Please note that these are supplements – meaning they are supplementing my diet. Supplements are not a magic pill and can not ‘fix’ an energy dense diet.
Also, this is not a substitute for medical advice, and you should do your own research/check with your healthcare team as to what is best for you.
Most mornings I have a protein shake for breakfast which includes the following supplements:
-Macro Mike Plant Protein* – Cookie Dough flavour yum 🙂
-Botanika Blends Vegan collagen booster* – berry flavour, also yum 🙂
-Raw Vitamin C+ powder* – it’s a probiotic/C blend
-Marine magnesium powder*
-10 mushroom powder*
(If I haven’t listed the brand, it’s because I will alternate it with whatever brand has the highest potency. Anything with a * we can get wholesale.)
Next we have tablets, of which I take approx 3x per week. If I’m starting to feel run down, I will ramp this up to daily:
-Imuni Immune defence* (I specifically wanted quercetin which helps fight viruses like COVID)
-Vitamin C zingles
-Hab shifa JoinTQ joint tablets* (I specifically wanted nigella/black seed)
If I haven’t listed the brand, it’s because I will alternate it with whatever brand has the highest potency/or because I enjoy the taste for the brand. Again, anything with a * we can get wholesale.

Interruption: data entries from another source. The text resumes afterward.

(** A rest is positive, and below two rounds of the counter. *)
Lemma remaining_pos s t r : time_inv s -> remaining s t = Some r -> 0 < r.
Proof.
  intros [Hl Hj Hc Ho]. unfold remaining, in_u32 in *. case_decide as Hd; [|case_decide as Hd'; [|done]]; intros [= <-].
  - specialize (Hc t Hd). lia.
  - pose proof (tm_range _ _ _ _ _ Hl t ltac:(apply elem_of_app; by right)) as Hr.
    unfold in_u32 in Hr. lia.
Qed.

Lemma rest_after_add a b r :
  0 <= a -> 0 <= b -> rest_after b (rest_after a r) = rest_after (a + b) r.
Proof.
  intros Ha Hb. destruct r as [r|]; [|done]. simpl.
  destruct (Z.leb_spec r a); simpl; [rewrite (proj2 (Z.leb_le _ _)) by lia; done|].
  destruct (Z.leb_spec (r - a) b), (Z.leb_spec r (a + b)); try lia; f_equal; lia.
Qed.

Lemma advanced_0 s : sched_inv s -> advanced 0 s s.
Proof.
  intros Hi. pose proof Hi as (_ & _ & Ht). split; try done.
  - rewrite Z.add_0_r. symmetry. apply u32_id. by destruct Ht.
  - intros t. destruct (remaining s t) as [r|] eqn:E; [|done]. simpl.
    pose proof (remaining_pos _ _ _ Ht E). rewrite (proj2 (Z.leb_gt _ _)) by lia. f_equal. lia.
  - intros t r E Hr. pose proof (remaining_pos _ _ _ Ht E). lia.
  - intros h _. destruct (k_q s !! h) as [l|]; [|done]. simpl. f_equal. symmetry. apply filter_all.
    intros t _. unfold expired. destruct (remaining s t) as [r|] eqn:E; [|done].
    pose proof (remaining_pos _ _ _ Ht E). by rewrite (proj2 (Z.leb_gt _ _)) by lia.
Qed.

Lemma advanced_trans a b s s1 s2 :
  0 <= a -> 0 <= b -> advanced a s s1 -> advanced b s1 s2 -> advanced (a + b) s s2.
Proof.
  intros Ha Hb A1 A2. pose proof (ad_rest _ _ _ A1) as Hrest.
  assert (forall t r, remaining s t = Some r -> a < r -> remaining s1 t = Some (r - a)) as Hlong.
  { intros t r E Hr. rewrite Hrest, E. simpl. by rewrite (proj2 (Z.leb_gt _ _)). }
  split.
  - by eapply ad_inv.
  - unfold frame_advance. rewrite (ad_frame _ _ _ A1). by eapply ad_frame.
  - rewrite (ad_now _ _ _ A2), (ad_now _ _ _ A1). unfold u32. rewrite Zplus_mod_idemp_l. f_equal. lia.
  - intros t. rewrite (ad_rest _ _ _ A2), Hrest. by apply rest_after_add.
  - intros t Ht. rewrite (ad_asleep _ _ _ A2), (ad_asleep _ _ _ A1); [done| |].
    + intros r E. specialize (Ht r E). lia.
    + intros r E. rewrite Hrest in E. destruct (remaining s t) as [r0|] eqn:E0; [|done]. simpl in E.
      specialize (Ht r0 eq_refl). rewrite (proj2 (Z.leb_gt _ _)) in E by lia. injection E as <-. lia.
  - intros t r E Hr. destruct (Z_le_dec r a) as [Hle|Hgt].
    + rewrite (ad_asleep _ _ _ A2); [by apply (ad_woken _ _ _ A1 t r)|].
      intros r1 E1. rewrite Hrest, E in E1. simpl in E1. by rewrite (proj2 (Z.leb_le _ _)) in E1.
    + destruct (ad_woken _ _ _ A2 t (r - a)) as (o & o' & Ho & Ho' & ?); [apply Hlong; [done|lia]|lia|].
      exists o, o'. rewrite (ad_asleep _ _ _ A1) in Ho; [done|]. intros r1 E1. simplify_eq. lia.
  - intros h Hh. rewrite (ad_waiting _ _ _ A2), (ad_waiting _ _ _ A1) by done.
    destruct (k_q s !! h) as [l|]; [|done]. simpl. f_equal. rewrite list_filter_filter.
    apply list_filter_iff. intros t. unfold expired. rewrite Hrest.
    destruct (remaining s t) as [r|]; [|done]. simpl.
    destruct (Z.leb_spec r a); [rewrite (proj2 (Z.leb_le _ _)) by lia; by split; [intros []|]|].
    destruct (Z.leb_spec (r - a) b), (Z.leb_spec r (a + b)); try lia; tauto.
Qed.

Lastly, just for full disclosure, I also take these with the above:
I do not recommend taking these supplements simply because someone else is. I specifically take B12 and iron due to my chosen diet/lifestyle, or due to medical advice.
In the background you can also see other supplements – like slippery elm (I use this if I accidentally, or on purpose, eat gluten, as my body cannot tolerate large amounts in my gut), and there’s also a bunch of joint supplements which are for my dog. After a freak accident, she now has a plate + bone fusing her leg to her paw – from which bone was taken from her shoulder. You best believe she has 4 supplements to take each day – anti inflammatories, omega 3s, hyaluronic acid and a pre/probiotic.
Now, when figuring out what feels best for you to take, and what supplements you feel you need; do some research, speak to your healthcare team, and figure out what is best for you. Practice patience, and try new things to work out what you like/don’t like, or what your body likes/doesn’t like. Be sure to give yourself enough time (generally 3-4 weeks) to adjust to the new supplement before deciding if it’s right for you to continue, and how frequently. Tune in to your body – after all, you already have the answers within.